> WORK TO COMPLETE
If a line in the listing below has the string "then", copy it out.

> SUPPLIED RECORDS
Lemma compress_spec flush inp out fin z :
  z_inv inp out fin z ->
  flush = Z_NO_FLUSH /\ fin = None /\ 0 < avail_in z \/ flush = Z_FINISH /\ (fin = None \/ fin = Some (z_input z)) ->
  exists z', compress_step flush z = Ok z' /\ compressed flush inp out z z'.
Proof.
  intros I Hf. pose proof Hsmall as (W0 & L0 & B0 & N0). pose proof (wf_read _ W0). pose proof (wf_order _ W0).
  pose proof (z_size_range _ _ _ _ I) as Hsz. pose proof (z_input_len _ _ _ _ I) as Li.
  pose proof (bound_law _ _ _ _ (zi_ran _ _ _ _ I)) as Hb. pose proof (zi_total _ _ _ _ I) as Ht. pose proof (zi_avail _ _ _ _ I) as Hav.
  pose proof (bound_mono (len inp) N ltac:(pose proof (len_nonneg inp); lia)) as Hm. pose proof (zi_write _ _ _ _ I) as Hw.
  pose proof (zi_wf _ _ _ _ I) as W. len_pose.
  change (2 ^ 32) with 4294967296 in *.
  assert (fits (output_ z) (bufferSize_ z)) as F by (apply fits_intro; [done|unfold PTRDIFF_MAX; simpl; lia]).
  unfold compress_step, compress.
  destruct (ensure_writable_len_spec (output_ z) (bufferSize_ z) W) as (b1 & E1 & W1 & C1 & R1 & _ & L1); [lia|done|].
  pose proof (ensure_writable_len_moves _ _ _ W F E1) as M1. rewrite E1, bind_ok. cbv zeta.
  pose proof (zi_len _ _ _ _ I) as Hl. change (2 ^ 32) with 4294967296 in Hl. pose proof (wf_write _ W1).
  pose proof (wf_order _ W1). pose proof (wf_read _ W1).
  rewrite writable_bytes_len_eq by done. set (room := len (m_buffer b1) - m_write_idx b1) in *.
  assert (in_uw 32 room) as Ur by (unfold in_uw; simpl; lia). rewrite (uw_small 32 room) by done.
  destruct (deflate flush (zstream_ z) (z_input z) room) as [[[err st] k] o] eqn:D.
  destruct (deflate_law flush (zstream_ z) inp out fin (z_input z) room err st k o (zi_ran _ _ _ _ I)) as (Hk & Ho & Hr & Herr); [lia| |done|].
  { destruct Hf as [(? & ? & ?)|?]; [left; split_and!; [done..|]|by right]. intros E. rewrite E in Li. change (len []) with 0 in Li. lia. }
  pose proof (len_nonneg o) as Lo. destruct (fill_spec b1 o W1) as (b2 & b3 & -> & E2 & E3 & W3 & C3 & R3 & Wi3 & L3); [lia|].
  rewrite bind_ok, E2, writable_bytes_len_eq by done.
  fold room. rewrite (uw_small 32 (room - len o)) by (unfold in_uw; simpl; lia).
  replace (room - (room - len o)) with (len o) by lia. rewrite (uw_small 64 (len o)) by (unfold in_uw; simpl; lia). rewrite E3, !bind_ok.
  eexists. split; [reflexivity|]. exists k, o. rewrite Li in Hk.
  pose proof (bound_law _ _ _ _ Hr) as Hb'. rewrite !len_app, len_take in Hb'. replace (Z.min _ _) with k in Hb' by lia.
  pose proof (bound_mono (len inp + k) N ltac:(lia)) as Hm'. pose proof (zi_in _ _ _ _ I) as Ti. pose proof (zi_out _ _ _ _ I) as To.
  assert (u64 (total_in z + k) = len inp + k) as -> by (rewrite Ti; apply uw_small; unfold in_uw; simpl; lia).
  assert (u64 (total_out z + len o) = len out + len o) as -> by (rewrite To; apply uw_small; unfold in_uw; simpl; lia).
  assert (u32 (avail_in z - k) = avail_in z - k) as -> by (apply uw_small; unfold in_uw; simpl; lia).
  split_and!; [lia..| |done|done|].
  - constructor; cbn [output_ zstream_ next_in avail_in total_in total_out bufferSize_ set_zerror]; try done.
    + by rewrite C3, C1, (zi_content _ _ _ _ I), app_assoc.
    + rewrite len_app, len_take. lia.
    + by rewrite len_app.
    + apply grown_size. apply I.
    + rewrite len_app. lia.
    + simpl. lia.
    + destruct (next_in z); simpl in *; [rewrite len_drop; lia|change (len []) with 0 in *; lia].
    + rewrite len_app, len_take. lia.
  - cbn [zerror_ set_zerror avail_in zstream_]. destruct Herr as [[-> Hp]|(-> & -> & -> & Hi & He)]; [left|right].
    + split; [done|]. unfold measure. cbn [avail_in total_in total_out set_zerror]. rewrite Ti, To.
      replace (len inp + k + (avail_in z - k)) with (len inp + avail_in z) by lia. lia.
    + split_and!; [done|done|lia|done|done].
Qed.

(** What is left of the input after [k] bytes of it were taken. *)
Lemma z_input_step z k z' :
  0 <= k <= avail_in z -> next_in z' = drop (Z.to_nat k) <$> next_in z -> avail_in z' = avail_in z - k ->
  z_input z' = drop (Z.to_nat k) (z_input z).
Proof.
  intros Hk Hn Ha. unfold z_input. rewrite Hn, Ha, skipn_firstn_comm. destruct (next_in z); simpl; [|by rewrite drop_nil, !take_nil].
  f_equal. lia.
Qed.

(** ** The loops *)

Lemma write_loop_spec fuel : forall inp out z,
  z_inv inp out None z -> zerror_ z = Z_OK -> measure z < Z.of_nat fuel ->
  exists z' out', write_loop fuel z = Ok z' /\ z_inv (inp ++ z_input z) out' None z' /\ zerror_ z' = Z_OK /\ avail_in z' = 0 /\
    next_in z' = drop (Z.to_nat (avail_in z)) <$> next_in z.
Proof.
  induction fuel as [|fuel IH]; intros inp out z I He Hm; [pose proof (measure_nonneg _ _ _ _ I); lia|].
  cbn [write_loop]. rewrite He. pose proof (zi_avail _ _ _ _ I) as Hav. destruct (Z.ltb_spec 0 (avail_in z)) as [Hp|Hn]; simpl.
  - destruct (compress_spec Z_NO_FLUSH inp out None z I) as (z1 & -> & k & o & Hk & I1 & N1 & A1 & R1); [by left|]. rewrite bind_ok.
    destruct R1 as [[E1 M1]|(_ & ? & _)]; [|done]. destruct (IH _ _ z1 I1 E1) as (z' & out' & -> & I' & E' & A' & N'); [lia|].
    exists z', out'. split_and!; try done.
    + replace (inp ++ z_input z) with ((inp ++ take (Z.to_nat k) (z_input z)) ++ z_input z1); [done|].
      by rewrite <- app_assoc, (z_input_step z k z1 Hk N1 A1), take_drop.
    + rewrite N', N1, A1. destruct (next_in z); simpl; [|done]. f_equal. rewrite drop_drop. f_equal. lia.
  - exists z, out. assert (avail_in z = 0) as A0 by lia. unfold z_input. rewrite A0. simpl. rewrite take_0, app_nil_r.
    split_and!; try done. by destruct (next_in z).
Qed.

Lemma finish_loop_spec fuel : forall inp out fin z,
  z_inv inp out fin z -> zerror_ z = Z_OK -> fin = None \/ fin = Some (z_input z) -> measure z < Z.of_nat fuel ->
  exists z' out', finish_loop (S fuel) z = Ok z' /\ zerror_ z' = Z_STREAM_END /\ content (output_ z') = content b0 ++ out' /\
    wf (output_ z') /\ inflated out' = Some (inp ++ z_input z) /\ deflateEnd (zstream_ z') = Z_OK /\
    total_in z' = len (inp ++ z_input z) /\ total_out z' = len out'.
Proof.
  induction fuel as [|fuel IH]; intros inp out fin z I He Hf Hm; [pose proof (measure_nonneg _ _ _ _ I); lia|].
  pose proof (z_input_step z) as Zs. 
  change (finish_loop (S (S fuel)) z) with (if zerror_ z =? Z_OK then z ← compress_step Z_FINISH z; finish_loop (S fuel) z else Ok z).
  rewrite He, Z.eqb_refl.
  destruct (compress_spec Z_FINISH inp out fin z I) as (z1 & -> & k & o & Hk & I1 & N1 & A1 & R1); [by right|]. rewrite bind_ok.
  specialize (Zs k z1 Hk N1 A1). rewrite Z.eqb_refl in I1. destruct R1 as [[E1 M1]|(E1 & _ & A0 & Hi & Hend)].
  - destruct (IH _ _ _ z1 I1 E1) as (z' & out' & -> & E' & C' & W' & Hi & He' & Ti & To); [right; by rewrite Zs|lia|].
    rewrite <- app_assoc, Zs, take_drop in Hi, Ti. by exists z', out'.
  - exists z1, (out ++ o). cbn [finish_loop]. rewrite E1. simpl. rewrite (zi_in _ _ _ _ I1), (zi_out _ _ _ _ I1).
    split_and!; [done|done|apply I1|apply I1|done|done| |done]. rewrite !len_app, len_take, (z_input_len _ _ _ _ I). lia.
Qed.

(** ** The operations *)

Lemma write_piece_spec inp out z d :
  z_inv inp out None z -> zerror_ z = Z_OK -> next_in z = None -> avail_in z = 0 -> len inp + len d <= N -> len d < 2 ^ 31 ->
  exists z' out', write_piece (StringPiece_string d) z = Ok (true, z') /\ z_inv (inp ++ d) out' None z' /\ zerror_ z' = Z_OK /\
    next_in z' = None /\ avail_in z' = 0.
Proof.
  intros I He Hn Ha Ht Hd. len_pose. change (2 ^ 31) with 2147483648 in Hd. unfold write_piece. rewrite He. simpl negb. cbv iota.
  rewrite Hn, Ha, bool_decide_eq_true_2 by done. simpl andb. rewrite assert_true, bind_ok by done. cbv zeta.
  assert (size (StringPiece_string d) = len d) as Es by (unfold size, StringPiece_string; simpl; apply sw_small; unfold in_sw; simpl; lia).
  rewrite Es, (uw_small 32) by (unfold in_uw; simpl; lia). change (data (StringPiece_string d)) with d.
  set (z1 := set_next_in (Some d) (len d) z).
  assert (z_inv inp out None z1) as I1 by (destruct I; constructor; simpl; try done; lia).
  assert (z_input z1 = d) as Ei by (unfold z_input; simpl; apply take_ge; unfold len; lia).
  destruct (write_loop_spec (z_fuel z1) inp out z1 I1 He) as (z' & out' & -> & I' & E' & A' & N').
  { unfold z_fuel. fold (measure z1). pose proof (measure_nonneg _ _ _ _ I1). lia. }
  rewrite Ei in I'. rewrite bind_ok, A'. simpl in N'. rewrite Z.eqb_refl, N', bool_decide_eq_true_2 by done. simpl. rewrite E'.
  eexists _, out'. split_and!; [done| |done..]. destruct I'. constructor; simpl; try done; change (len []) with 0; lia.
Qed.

--

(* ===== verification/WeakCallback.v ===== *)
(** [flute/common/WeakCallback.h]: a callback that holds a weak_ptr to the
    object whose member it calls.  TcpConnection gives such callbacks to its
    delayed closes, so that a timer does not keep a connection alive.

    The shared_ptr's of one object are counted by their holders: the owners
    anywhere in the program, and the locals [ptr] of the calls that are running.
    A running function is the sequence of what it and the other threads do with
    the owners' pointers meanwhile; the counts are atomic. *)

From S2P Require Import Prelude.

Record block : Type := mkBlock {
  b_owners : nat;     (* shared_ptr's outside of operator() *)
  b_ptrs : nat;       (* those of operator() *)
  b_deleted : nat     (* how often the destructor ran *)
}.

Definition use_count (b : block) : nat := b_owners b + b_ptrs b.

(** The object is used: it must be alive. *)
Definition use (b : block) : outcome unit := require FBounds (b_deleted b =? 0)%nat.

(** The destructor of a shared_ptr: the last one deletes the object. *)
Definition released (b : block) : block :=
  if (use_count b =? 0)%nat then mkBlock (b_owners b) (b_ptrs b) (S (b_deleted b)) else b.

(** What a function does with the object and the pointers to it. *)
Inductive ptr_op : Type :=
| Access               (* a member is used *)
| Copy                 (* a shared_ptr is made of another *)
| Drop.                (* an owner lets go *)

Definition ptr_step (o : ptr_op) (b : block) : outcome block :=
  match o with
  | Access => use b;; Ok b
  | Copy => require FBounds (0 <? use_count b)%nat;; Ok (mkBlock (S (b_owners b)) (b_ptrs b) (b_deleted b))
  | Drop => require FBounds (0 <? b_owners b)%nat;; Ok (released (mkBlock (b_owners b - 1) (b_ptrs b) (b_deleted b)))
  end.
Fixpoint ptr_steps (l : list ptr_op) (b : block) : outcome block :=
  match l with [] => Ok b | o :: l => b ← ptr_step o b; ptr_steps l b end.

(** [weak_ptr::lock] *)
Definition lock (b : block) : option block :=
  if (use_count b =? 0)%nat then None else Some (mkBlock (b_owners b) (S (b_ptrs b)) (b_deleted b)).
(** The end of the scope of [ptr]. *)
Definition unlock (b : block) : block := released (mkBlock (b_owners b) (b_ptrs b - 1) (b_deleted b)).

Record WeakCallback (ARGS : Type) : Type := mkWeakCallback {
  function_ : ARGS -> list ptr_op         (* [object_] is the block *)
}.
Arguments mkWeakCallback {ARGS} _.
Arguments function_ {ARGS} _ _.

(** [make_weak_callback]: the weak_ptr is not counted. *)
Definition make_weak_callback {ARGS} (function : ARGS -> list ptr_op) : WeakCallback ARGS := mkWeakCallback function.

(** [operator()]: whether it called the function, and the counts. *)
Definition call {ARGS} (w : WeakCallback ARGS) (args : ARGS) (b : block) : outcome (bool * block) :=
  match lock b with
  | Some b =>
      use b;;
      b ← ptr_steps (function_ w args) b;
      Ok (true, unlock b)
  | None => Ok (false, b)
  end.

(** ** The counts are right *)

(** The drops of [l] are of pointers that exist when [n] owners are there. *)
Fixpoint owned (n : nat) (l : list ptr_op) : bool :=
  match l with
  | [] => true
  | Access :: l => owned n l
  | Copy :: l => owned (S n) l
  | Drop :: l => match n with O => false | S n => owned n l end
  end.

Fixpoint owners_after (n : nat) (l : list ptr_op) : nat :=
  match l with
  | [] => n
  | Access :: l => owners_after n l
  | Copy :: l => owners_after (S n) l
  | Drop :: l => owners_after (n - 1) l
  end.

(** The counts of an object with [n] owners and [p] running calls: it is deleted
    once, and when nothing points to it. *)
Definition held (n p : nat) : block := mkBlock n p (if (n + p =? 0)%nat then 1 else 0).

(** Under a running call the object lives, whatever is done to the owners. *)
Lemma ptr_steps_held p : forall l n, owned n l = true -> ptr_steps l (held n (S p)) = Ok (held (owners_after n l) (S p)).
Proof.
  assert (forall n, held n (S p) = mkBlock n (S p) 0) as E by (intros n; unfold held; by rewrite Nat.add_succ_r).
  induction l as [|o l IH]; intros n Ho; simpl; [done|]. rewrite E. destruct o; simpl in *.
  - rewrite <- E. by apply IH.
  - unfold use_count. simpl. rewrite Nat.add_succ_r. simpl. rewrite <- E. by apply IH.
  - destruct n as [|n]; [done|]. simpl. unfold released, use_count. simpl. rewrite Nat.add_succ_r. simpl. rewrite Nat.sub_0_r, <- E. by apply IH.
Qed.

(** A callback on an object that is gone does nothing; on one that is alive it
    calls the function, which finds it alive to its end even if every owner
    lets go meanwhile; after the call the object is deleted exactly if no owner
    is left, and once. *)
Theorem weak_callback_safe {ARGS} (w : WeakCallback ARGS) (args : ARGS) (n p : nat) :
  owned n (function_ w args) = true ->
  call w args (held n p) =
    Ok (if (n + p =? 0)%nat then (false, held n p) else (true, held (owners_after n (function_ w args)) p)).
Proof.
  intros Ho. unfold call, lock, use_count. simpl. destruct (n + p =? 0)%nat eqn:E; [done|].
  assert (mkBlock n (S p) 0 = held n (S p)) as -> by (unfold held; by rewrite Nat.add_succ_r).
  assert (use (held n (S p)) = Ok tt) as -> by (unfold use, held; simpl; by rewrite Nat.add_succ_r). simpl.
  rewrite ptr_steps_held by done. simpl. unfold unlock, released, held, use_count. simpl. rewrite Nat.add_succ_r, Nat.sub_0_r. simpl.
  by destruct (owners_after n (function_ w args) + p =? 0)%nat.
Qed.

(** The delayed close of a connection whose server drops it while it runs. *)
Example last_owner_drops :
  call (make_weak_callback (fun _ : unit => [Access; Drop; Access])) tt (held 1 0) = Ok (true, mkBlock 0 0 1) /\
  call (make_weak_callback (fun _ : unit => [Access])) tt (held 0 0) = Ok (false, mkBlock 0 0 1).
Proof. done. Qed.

> WRITTEN REPLY
  change (finish_loop (S (S fuel)) z) with (if zerror_ z =? Z_OK then z ← compress_step Z_FINISH z; finish_loop (S fuel) z else Ok z).
  if (use_count b =? 0)%nat then mkBlock (b_owners b) (b_ptrs b) (S (b_deleted b)) else b.
  if (use_count b =? 0)%nat then None else Some (mkBlock (b_owners b) (S (b_ptrs b)) (b_deleted b)).
Definition held (n p : nat) : block := mkBlock n p (if (n + p =? 0)%nat then 1 else 0).
    Ok (if (n + p =? 0)%nat then (false, held n p) else (true, held (owners_after n (function_ w args)) p)).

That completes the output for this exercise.